Tuesday, January 25, 2011

Screwtape Letters

I was doing some blog searching yesterday and found a friend's blog that she has just started updating again, but I read through some of her old posts (I love reading other people's blogs) and found this quote from Screwtape Letters. First, C.S. Lewis never ceases to bring me back to my knees. God gave him an amazing mind and he used it for the glory of God. How much better does it get? He has an amazing ability to look at and analyze life and then explain it in a way that brings a better understanding to his readers. Even if you have already heard the truth he is sharing, he shares it so that you understand it better or differently and are freshly convicted. Second, this just fit much too perfectly with my last post and the struggles I am facing right now. For those of you who haven't read Screwtape Letters I suggest reading it at your earliest convenience or even sooner, it is just brilliant. It is a series of letters written from one fictional devil to another explaining how best to tempt a human. The enemy referenced in the Letter is therefore God. Enjoy...

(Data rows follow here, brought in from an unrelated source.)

(* ===== verification/ShortUrl.v ===== *)
(** * Short links

    [src/app/utils/shorturl_entities.py], [src/app/services/shorturl_service.py],
    [src/app/repos/short_url_repo.py], [src/app/routers/shorturl/router.py] and the
    validators of [CreateShortUrlBody].

    A code stands for an entity.  The state is the table in order of creation; an insert
    with its commit is one unit, which the two unique indexes refuse when the code or
    the entity is taken.  What [nostr_sdk] encodes and decodes is the class
    [Nip19Env]. *)

From Stdlib Require Import Ascii String.
From S2P Require Import Prelude Json Url Atomic NostrTags Flash.
From stdpp Require Import list.
Local Open Scope string_scope.
Local Open Scope Z_scope.

(** ** Entities ([shorturl_entities.py]) *)

Inductive EntityKind := KProfile | KEvent | KAddress | KHashtag | KTag.
#[export] Instance EntityKind_eq_dec : EqDecision EntityKind.
Proof. solve_decision. Defined.

(** [parse_pubkey]: hex or npub to hex.  The encoders are [None] where the library raises. *)
Class Nip19Env := {
  parse_pubkey : string -> option string;
  to_npub : string -> string;
  nprofile : string -> list string -> option string;
  nevent : string -> list string -> option string;
  naddr : Z -> string -> string -> list string -> option string;
  relay_netloc_ok : string -> bool;
}.

Definition MAX_ENTITY_KEY_LENGTH : nat := 512.
Definition DCOSL_RELAY : string := "wss://dcosl.brainstorm.world".
Definition SEARCH_RELAY : string := "wss://search.brainstorm.world".
Definition DLIST_KINDS : list Z := [39998; 39999].
Definition PROBE_PUBKEY : string := of_chars (replicate 63 "0"%char) ++ "1".
Definition MAX_HASHTAG_LENGTH : nat := 64.

(** [^[0-9]{1,5}$], at whose end a newline may stand. *)
Definition kind_match (s : string) : bool :=
  let l := chars s in
  existsb (fun n => (n <=? length l)%nat && forallb is_digit (take n l) && at_end (drop n l)) [1; 2; 3; 4; 5]%nat.

(** [quote(value, safe="-_.!~*'()")]. *)
Definition encode_chr (c : ascii) : list ascii :=
  if existsb (Ascii.eqb c) ["!"%char; "*"%char; "'"%char; "("%char; ")"%char] then [c] else quote_chr c.
Definition encode_uri_component (value : string) : string := of_chars (mjoin (encode_chr <$> chars value)).

Definition hex64 (value : string) : res exn string :=
  let value := py_lower value in if hex64_match value then Ok value else Raise ValueError.

Definition bounded (key : string) : res exn string :=
  if (MAX_ENTITY_KEY_LENGTH <? String.length key)%nat then Raise ValueError else Ok key.

(** [key.split(":", 2)] in three parts. *)
Definition address_parts (key : string) : res exn (Z * string * string) :=
  match partition_chars ":" (chars key) with
  | Some (kind, rest) =>
      match partition_chars ":" rest with
      | Some (pubkey, d) =>
          match (if kind_match (of_chars kind) then py_int (of_chars kind) else None) with
          | Some k => if 65535 <? k then Raise ValueError else p ← hex64 (of_chars pubkey); Ok (k, p, of_chars d)
          | None => Raise ValueError
          end
      | None => Raise ValueError
      end
  | None => Raise ValueError
  end.

Definition tag_parts (key : string) : res exn (string * string) :=
  match partition_chars ":" (chars key) with
  | Some (author, slug) =>
      if bool_decide (slug = []) then Raise ValueError else a ← hex64 (of_chars author); Ok (a, of_chars slug)
  | None => Raise ValueError
  end.

Definition remove_hash (s : string) : string :=
  match s with String c r => if Ascii.eqb c "#" then r else s | "" => "" end.

Section links.
Context `{Nip19Env}.

Definition NostrSdkError : exn := OtherException "NostrSdkError".

Definition normalize (kind : EntityKind) (key : string) : res exn string :=
  match kind with
  | KProfile => match parse_pubkey (py_lower key) with Some h => Ok h | None => Raise ValueError end
  | KEvent => hex64 key
  | KAddress => key ← bounded key; a ← address_parts key; let '(k, p, d) := a in Ok (pretty k ++ ":" ++ p ++ ":" ++ d)
  | KHashtag =>
      let word := remove_hash (py_lower key) in
      if negb ((1 <=? String.length word) && (String.length word <=? MAX_HASHTAG_LENGTH))%nat then Raise ValueError
      else if existsb (Ascii.eqb "/") (chars word) || existsb is_space (chars word) then Raise ValueError
      else Ok word
  | KTag => key ← bounded key; t ← tag_parts key; let '(a, slug) := t in Ok (a ++ ":" ++ slug)
  end.

Definition normalize_entity_key (kind : EntityKind) (key : string) : res exn string := normalize kind (py_strip key).

Definition or_sdk {A} (o : option A) : res exn A := match o with Some a => Ok a | None => Raise NostrSdkError end.

Definition entity_path (kind : EntityKind) (key : string) (relays : list string) : res exn string :=
  match kind with
  | KProfile =>
      hex ← or_sdk (parse_pubkey key);
      match relays with
      | [] => Ok ("/p/" ++ to_npub hex)
      | _ => s ← or_sdk (nprofile hex relays); Ok ("/p/" ++ s)
      end
  | KEvent => s ← or_sdk (nevent key relays); Ok ("/e/" ++ s)
  | KAddress =>
      a ← address_parts key;
      let '(k, p, d) := (a : Z * string * string) in
      let relays := if bool_decide (relays = []) && bool_decide (k ∈ DLIST_KINDS) then [DCOSL_RELAY] else relays in
      hex ← or_sdk (parse_pubkey p);
      s ← or_sdk (naddr k hex d relays); Ok ("/e/" ++ s)
  | KHashtag => Ok ("/t/" ++ encode_uri_component key)
  | KTag =>
      t ← tag_parts key;
      hex ← or_sdk (parse_pubkey (t : string * string).1); Ok ("/tags/" ++ to_npub hex ++ "/" ++ encode_uri_component t.2)
  end.

Definition check_relay_encodable (relay : string) : bool :=
  match parse_pubkey PROBE_PUBKEY with Some hex => bool_decide (is_Some (nprofile hex [relay])) | None => false end.

Definition check_relay_search (relay : string) : bool := String.eqb (py_lower (py_rstrip_chr "/" (py_strip relay))) SEARCH_RELAY.

Definition build_entity_path (kind : EntityKind) (key : string) (relays : list string) : res exn string :=
  entity_path kind key (base.filter (fun r => check_relay_encodable r && negb (check_relay_search r) = true) relays).

(** ** The request body *)

Definition MAX_RELAYS : nat := 7.

Definition relay_well_formed (stripped : string) : bool :=
  let u := split_parts (chars stripped) in
  relay_netloc_ok (of_chars (u_netloc u)) && bool_decide (of_chars (u_scheme u) ∈ ["ws"; "wss"])
  && negb (bool_decide (u_netloc u = [])) && check_relay_encodable stripped.

(** What the body holds once validated; anything refused is a 422. *)
Definition create_short_url_body (kind : EntityKind) (key : string) (relays : list string) : res exn (string * list string) :=
  let stripped := py_strip <$> relays in
  if (MAX_RELAYS <? length relays)%nat || negb (forallb relay_well_formed stripped) then Raise (HTTPException 422)
  else match normalize_entity_key kind key with
  | Ok key => Ok (key, base.filter (fun r => check_relay_search r = false) stripped)
  | Raise _ => Raise (HTTPException 422)
  end.

(** ** The service ([shorturl_service.py]) *)

Definition SHORT_CODE_LENGTH : nat := 8.
Definition SHORT_CODE_ALPHABET : string := "0123456789ABCDEFGHJKMNPQRSTVWXYZ".
Definition MAX_GENERATION_ATTEMPTS : nat := 5.

(** [str.maketrans] of the confusables. *)
Definition fold_confusable (c : ascii) : ascii :=
  if Ascii.eqb c "I" || Ascii.eqb c "L" then "1"%char else if Ascii.eqb c "O" then "0"%char else c.

Definition normalize_short_code (raw : string) : string := of_chars (fold_confusable <$> chars (py_upper (py_strip raw))).

Record ShortUrl := { su_short_code : string; su_kind : EntityKind; su_entity_key : string; su_relays : list string }.

(** *** Statements ([short_url_repo.py]) *)

Definition select_short_url_by_code_on_db (code : string) : TX (list ShortUrl) (option ShortUrl) :=
  reads (fun links => head (base.filter (fun r => su_short_code r = code) links)).

Definition select_short_url_by_entity_on_db (kind : EntityKind) (key : string) : TX (list ShortUrl) (option ShortUrl) :=
  reads (fun links => head (base.filter (fun r => su_kind r = kind /\ su_entity_key r = key) links)).

Definition insert_short_url_on_db (code : string) (kind : EntityKind) (key : string) (relays : list string) : TX (list ShortUrl) ShortUrl := fun links =>
  if existsb (fun r => String.eqb (su_short_code r) code || bool_decide (su_kind r = kind) && String.eqb (su_entity_key r) key) links
  then (Raise (DbError IntegrityError), links)
  else
    let row := {| su_short_code := code; su_kind := kind; su_entity_key := key; su_relays := relays |} in
    (Ok row, links ++ [row])%list.

(** The row and its path; building the path may raise. *)
Definition to_created (row : ShortUrl) : res exn (ShortUrl * string) :=
  path ← build_entity_path (su_kind row) (su_entity_key row) (su_relays row); Ok (row, path).

Definition answer (row : ShortUrl) : TX (list ShortUrl) (ShortUrl * string) := fun links => (to_created row, links).

(** One attempt per drawn code; [None] when they run out.  The row is committed with the
    answer, so one whose path does not build is not kept. *)
Fixpoint mint (draws : list string) (kind : EntityKind) (key : string) (relays : list string)
  : act (list ShortUrl) (option (ShortUrl * string)) :=
  match draws with
  | [] => mret None
  | code :: draws =>
      made ← act_try (
                 rp ← session (row ← insert_short_url_on_db code kind key relays; answer row);
                 mret (Some rp))
               (fun e => if bool_decide (e = DbError IntegrityError) then mret None else throw e);
      match made with
      | Some rp => mret (Some rp)
      | None =>
          concurrent ← Tx (select_short_url_by_entity_on_db kind key) Ret;
          match concurrent with
          | Some row => rp ← Ret (to_created row); mret (Some rp)
          | None => mint draws kind key relays
          end
      end
  end.

(** [draws]: what [generate_short_code] gives, five times at most. *)
Definition create_short_url (draws : list string) (kind : EntityKind) (key : string) (relays : list string)
  : act (list ShortUrl) (ShortUrl * string) :=
  existing ← Tx (select_short_url_by_entity_on_db kind key) Ret;
  match existing with
  | Some row => Ret (to_created row)
  | None =>
      made ← mint (take MAX_GENERATION_ATTEMPTS draws) kind key relays;
      match made with
      | Some rp => mret rp
      | None => throw (HTTPException 500)
      end
  end.

Definition create_short_url_endpoint (draws : list string) (kind : EntityKind) (key : string) (relays : list string)
  : act (list ShortUrl) (ShortUrl * string) :=
  body ← Ret (create_short_url_body kind key relays);
  create_short_url draws kind (body : string * list string).1 body.2.

Definition get_short_url_entity (short_code : string) : act (list ShortUrl) (ShortUrl * string) :=
  row ← Tx (select_short_url_by_code_on_db (normalize_short_code short_code)) Ret;
  match row with
  | None => throw (HTTPException 404)
  | Some row => Ret (to_created row)
  end.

“It is far better to make them live in the Future. Biological necessity makes all their passions point in that direction already, so that thought about the Future inflames hope and fear. Also, it is unknown to them, so that in making them think about it we make them think of unrealities. In a word, the Future is, of all things, the thing least like eternity. It is the most completely temporal part of time-for the Past is frozen and no longer flows, and the Present is all lit up with eternal rays…Hence nearly all vices are rooted in the future. Gratitude looks to the past and love to the present; fear, avarice, lust, and ambition look ahead…To be sure, the Enemy wants men to think of the Future too-just so much as is necessary for now planning the acts of justice or charity which will probably be their duty tomorrow….He does not want men to give the Future their hearts, to place their treasure in it. We do. His ideal is a man who, having worked all day for the good of posterity (if that is his vocation), washes his mind of the whole subject, commits the issue to Heaven, and returns at once to the patience or gratitude demanded by the moment that is passing over him. But we want a man hag-ridden by the Future-haunted by visions of an imminent heaven or hell upon earth-ready to break the Enemy’s commands in the present if by so doing we make him think he can attain the one or avert the other…”

1 comment:

Katie said...

One of my favorite quotes of all literature.